WHAT YOU WILL DO
Report every line from the following entries that contains the string "Some".

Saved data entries
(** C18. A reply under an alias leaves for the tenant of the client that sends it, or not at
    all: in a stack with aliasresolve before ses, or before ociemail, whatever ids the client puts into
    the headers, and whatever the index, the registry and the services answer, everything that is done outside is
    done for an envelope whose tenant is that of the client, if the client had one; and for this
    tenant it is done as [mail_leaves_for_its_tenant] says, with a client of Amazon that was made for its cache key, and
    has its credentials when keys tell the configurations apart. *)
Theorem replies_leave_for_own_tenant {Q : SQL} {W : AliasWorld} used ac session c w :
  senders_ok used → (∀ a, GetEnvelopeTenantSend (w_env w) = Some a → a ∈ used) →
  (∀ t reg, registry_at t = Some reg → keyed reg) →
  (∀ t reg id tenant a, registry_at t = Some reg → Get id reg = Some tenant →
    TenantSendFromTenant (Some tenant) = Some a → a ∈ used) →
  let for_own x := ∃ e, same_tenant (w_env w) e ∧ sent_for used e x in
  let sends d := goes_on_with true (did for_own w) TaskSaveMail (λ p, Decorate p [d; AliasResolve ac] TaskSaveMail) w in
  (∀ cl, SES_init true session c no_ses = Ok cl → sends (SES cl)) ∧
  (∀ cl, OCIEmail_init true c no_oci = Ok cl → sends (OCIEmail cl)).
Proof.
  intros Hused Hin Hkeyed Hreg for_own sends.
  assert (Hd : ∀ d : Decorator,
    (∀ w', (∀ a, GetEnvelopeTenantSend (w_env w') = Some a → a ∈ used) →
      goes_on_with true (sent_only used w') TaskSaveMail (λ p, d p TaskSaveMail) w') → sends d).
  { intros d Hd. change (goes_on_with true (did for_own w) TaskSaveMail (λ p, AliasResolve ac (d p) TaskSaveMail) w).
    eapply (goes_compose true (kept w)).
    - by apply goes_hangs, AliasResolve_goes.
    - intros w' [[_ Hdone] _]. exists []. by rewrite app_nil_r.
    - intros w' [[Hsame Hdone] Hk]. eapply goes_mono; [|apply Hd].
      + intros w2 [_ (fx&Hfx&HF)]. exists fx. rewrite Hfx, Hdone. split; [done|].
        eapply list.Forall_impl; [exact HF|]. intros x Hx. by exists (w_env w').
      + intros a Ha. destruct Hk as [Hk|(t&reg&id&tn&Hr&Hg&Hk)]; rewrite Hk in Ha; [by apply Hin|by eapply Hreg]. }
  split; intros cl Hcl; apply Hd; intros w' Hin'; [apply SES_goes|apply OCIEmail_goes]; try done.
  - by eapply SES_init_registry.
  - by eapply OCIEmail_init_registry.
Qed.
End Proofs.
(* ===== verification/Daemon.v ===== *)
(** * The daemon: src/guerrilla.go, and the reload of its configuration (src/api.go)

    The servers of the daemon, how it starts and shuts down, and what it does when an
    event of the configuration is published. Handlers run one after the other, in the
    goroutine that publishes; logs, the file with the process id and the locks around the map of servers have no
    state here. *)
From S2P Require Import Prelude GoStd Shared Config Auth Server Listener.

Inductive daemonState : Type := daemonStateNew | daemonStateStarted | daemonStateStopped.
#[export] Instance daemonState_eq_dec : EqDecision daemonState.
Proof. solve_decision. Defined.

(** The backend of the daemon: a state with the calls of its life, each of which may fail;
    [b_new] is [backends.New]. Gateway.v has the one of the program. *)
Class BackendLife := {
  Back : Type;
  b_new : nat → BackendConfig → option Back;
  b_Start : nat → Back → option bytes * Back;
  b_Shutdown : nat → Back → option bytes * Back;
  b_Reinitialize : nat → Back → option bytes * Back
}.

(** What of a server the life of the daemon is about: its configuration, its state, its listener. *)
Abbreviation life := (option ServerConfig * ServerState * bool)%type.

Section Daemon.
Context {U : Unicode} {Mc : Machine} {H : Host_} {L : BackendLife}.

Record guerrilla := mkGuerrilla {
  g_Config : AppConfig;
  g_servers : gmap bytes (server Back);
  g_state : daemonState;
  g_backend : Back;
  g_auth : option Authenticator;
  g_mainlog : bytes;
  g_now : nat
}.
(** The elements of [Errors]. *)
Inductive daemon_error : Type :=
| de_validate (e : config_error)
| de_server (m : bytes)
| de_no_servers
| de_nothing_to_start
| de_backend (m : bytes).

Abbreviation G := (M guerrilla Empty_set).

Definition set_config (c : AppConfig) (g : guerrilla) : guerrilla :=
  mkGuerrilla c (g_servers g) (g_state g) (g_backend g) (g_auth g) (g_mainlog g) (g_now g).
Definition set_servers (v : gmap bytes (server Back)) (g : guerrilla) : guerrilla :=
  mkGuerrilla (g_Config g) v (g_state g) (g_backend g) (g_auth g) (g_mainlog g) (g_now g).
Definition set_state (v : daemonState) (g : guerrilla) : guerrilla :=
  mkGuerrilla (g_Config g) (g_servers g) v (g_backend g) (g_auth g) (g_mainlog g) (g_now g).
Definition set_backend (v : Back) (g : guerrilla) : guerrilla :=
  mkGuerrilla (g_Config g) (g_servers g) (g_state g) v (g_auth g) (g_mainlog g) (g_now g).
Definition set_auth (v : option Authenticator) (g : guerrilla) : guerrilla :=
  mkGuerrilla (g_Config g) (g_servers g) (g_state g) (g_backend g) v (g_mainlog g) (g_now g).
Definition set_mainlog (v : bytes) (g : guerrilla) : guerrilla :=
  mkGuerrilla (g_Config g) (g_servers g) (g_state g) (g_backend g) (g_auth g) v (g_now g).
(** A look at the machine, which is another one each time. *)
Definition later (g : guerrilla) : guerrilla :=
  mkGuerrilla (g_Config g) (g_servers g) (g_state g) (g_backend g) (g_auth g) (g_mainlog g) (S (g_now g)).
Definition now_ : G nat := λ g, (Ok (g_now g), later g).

TASK RESULT
  senders_ok used → (∀ a, GetEnvelopeTenantSend (w_env w) = Some a → a ∈ used) →
  (∀ t reg, registry_at t = Some reg → keyed reg) →
  (∀ t reg id tenant a, registry_at t = Some reg → Get id reg = Some tenant →
    TenantSendFromTenant (Some tenant) = Some a → a ∈ used) →
    (∀ w', (∀ a, GetEnvelopeTenantSend (w_env w') = Some a → a ∈ used) →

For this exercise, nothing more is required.